▶ _WORK INSTRUCTIONS_: Going down the data below, set down exactly the line with "- [str] is a" and each line after it through the line with "[default v (d !! k)]."; no other lines.

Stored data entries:
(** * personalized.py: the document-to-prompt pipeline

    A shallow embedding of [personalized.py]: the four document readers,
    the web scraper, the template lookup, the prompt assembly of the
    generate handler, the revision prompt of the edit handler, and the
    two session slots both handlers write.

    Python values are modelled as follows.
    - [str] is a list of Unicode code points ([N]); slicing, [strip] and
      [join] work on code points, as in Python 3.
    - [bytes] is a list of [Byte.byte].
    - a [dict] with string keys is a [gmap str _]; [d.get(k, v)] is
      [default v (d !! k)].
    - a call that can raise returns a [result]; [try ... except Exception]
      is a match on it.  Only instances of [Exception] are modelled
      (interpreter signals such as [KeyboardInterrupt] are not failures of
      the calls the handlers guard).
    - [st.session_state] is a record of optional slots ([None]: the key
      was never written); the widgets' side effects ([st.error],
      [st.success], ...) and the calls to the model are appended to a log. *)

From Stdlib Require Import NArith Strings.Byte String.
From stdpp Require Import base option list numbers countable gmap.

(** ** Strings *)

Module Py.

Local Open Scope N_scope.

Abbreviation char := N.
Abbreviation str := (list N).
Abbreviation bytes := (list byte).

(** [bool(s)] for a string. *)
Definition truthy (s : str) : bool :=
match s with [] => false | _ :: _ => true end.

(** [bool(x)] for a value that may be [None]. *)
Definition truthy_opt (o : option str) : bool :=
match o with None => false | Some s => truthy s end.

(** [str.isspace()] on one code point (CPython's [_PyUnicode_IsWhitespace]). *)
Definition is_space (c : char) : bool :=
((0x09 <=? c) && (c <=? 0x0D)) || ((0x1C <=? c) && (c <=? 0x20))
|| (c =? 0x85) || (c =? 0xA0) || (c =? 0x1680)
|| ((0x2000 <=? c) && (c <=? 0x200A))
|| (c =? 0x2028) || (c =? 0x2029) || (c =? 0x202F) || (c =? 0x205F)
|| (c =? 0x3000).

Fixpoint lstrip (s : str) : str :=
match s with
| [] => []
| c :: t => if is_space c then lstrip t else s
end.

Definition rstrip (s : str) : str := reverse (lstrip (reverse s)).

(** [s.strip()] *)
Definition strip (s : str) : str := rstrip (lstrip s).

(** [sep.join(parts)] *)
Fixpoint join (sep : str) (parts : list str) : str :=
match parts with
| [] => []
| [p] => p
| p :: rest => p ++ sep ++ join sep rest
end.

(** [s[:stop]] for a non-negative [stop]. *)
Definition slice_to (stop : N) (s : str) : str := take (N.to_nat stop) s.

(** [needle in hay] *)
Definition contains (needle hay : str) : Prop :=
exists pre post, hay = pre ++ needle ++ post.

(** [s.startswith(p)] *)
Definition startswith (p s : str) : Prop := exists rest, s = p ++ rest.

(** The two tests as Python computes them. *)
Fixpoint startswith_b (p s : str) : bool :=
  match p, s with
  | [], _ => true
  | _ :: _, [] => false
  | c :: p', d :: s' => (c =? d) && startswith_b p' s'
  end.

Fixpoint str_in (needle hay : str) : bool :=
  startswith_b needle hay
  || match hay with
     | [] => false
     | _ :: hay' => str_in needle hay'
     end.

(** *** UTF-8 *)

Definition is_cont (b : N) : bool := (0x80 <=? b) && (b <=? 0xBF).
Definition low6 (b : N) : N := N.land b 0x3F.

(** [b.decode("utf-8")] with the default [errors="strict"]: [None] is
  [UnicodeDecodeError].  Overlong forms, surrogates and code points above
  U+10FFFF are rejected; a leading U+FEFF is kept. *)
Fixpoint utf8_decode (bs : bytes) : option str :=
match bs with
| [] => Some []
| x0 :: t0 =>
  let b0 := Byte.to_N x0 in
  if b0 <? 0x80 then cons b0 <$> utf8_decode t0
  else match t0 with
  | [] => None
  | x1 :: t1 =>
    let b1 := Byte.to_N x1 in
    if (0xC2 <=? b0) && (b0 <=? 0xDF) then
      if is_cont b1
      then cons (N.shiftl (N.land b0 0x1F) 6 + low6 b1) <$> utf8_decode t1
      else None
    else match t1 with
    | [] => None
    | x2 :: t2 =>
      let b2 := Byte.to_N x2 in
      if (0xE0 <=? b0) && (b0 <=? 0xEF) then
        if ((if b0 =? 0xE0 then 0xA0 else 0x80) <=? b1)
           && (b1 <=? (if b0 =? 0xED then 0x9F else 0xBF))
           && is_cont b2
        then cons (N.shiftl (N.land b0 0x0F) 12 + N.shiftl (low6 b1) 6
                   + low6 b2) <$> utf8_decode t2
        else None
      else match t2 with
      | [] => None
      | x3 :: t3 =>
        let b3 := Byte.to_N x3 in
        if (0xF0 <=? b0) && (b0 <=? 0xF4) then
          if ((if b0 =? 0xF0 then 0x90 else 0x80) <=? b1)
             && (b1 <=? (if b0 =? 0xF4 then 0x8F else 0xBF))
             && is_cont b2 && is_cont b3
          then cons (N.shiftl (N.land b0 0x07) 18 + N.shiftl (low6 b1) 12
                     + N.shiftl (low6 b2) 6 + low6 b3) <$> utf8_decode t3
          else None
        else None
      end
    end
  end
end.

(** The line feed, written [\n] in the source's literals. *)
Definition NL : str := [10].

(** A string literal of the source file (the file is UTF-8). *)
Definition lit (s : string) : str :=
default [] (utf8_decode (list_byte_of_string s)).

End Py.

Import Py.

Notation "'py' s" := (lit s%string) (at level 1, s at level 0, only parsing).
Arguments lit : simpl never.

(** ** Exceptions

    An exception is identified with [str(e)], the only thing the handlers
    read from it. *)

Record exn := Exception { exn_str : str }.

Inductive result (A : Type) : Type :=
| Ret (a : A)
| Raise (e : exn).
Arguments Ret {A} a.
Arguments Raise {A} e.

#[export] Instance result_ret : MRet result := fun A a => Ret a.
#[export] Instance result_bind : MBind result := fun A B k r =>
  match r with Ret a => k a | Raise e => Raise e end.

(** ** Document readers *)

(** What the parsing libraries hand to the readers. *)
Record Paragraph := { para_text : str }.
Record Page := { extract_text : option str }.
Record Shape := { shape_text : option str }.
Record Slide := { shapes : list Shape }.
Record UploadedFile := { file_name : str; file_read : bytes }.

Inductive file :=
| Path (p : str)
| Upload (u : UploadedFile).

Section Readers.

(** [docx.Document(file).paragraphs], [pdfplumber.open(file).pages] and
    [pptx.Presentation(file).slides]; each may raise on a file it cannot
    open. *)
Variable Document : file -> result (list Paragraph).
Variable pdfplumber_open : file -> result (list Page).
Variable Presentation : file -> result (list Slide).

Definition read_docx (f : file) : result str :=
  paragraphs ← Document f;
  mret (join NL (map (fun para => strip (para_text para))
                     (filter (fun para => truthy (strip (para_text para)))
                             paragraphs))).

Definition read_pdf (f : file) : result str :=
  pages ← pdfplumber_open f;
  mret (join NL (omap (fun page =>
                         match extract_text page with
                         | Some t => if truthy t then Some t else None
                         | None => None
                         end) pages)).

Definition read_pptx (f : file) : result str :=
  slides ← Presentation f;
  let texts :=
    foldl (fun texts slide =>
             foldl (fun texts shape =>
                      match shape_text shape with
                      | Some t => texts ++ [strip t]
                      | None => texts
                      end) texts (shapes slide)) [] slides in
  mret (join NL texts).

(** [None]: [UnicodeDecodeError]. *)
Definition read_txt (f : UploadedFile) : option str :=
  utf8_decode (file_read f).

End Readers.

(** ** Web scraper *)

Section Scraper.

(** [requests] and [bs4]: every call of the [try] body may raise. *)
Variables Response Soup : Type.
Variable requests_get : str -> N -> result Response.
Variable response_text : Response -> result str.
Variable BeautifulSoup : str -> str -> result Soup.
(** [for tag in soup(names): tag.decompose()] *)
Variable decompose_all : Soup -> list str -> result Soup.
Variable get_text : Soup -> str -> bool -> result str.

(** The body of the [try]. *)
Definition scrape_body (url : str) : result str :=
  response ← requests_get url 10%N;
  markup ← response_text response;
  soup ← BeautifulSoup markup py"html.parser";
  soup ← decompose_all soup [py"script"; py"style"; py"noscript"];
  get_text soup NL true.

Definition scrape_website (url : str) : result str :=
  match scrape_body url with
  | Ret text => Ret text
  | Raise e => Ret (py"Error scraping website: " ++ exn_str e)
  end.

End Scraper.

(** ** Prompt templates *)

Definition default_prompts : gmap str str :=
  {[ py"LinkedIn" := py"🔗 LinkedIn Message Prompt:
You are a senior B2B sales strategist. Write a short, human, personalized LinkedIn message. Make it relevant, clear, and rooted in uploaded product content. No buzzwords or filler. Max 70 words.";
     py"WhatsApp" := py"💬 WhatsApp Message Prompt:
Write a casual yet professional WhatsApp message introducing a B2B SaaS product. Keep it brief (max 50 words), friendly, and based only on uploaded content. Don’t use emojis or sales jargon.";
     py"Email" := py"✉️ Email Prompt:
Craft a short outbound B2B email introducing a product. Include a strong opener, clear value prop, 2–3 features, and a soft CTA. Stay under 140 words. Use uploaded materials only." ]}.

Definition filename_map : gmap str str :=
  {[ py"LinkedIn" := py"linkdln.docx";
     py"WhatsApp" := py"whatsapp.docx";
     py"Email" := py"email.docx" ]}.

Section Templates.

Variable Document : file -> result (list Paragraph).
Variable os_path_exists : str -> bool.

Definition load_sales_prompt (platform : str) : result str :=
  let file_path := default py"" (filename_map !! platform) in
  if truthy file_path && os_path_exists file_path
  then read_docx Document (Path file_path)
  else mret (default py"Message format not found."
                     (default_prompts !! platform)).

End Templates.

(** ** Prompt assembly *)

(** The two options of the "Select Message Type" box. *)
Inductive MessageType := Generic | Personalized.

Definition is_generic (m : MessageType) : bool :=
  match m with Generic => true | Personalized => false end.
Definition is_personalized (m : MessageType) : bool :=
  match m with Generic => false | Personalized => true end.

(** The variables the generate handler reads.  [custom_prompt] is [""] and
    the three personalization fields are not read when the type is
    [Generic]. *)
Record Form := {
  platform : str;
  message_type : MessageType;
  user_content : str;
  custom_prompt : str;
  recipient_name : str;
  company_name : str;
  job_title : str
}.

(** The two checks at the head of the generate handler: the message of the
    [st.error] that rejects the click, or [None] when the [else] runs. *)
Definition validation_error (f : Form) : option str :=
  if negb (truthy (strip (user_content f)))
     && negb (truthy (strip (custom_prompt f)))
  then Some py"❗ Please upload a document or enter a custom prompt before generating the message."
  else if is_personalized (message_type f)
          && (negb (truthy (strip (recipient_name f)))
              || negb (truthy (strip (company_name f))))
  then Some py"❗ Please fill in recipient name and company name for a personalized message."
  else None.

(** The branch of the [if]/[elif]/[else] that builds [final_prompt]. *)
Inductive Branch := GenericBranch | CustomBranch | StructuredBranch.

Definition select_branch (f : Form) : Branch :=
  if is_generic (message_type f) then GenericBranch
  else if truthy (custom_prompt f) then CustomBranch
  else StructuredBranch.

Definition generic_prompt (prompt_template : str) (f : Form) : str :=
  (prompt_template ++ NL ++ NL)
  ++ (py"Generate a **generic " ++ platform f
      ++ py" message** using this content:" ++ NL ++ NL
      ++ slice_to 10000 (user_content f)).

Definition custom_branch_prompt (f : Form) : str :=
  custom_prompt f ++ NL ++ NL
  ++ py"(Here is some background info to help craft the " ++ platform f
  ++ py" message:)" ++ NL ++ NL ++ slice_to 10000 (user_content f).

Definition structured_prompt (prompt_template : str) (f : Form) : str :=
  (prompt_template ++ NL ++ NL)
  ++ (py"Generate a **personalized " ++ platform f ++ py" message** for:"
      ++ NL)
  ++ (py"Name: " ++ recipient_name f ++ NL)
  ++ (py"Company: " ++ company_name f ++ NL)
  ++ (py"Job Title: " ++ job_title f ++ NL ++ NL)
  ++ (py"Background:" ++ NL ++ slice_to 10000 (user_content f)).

▶ _EXPECTED OUTPUT_:
    - [str] is a list of Unicode code points ([N]); slicing, [strip] and
      [join] work on code points, as in Python 3.
    - [bytes] is a list of [Byte.byte].
    - a [dict] with string keys is a [gmap str _]; [d.get(k, v)] is
      [default v (d !! k)].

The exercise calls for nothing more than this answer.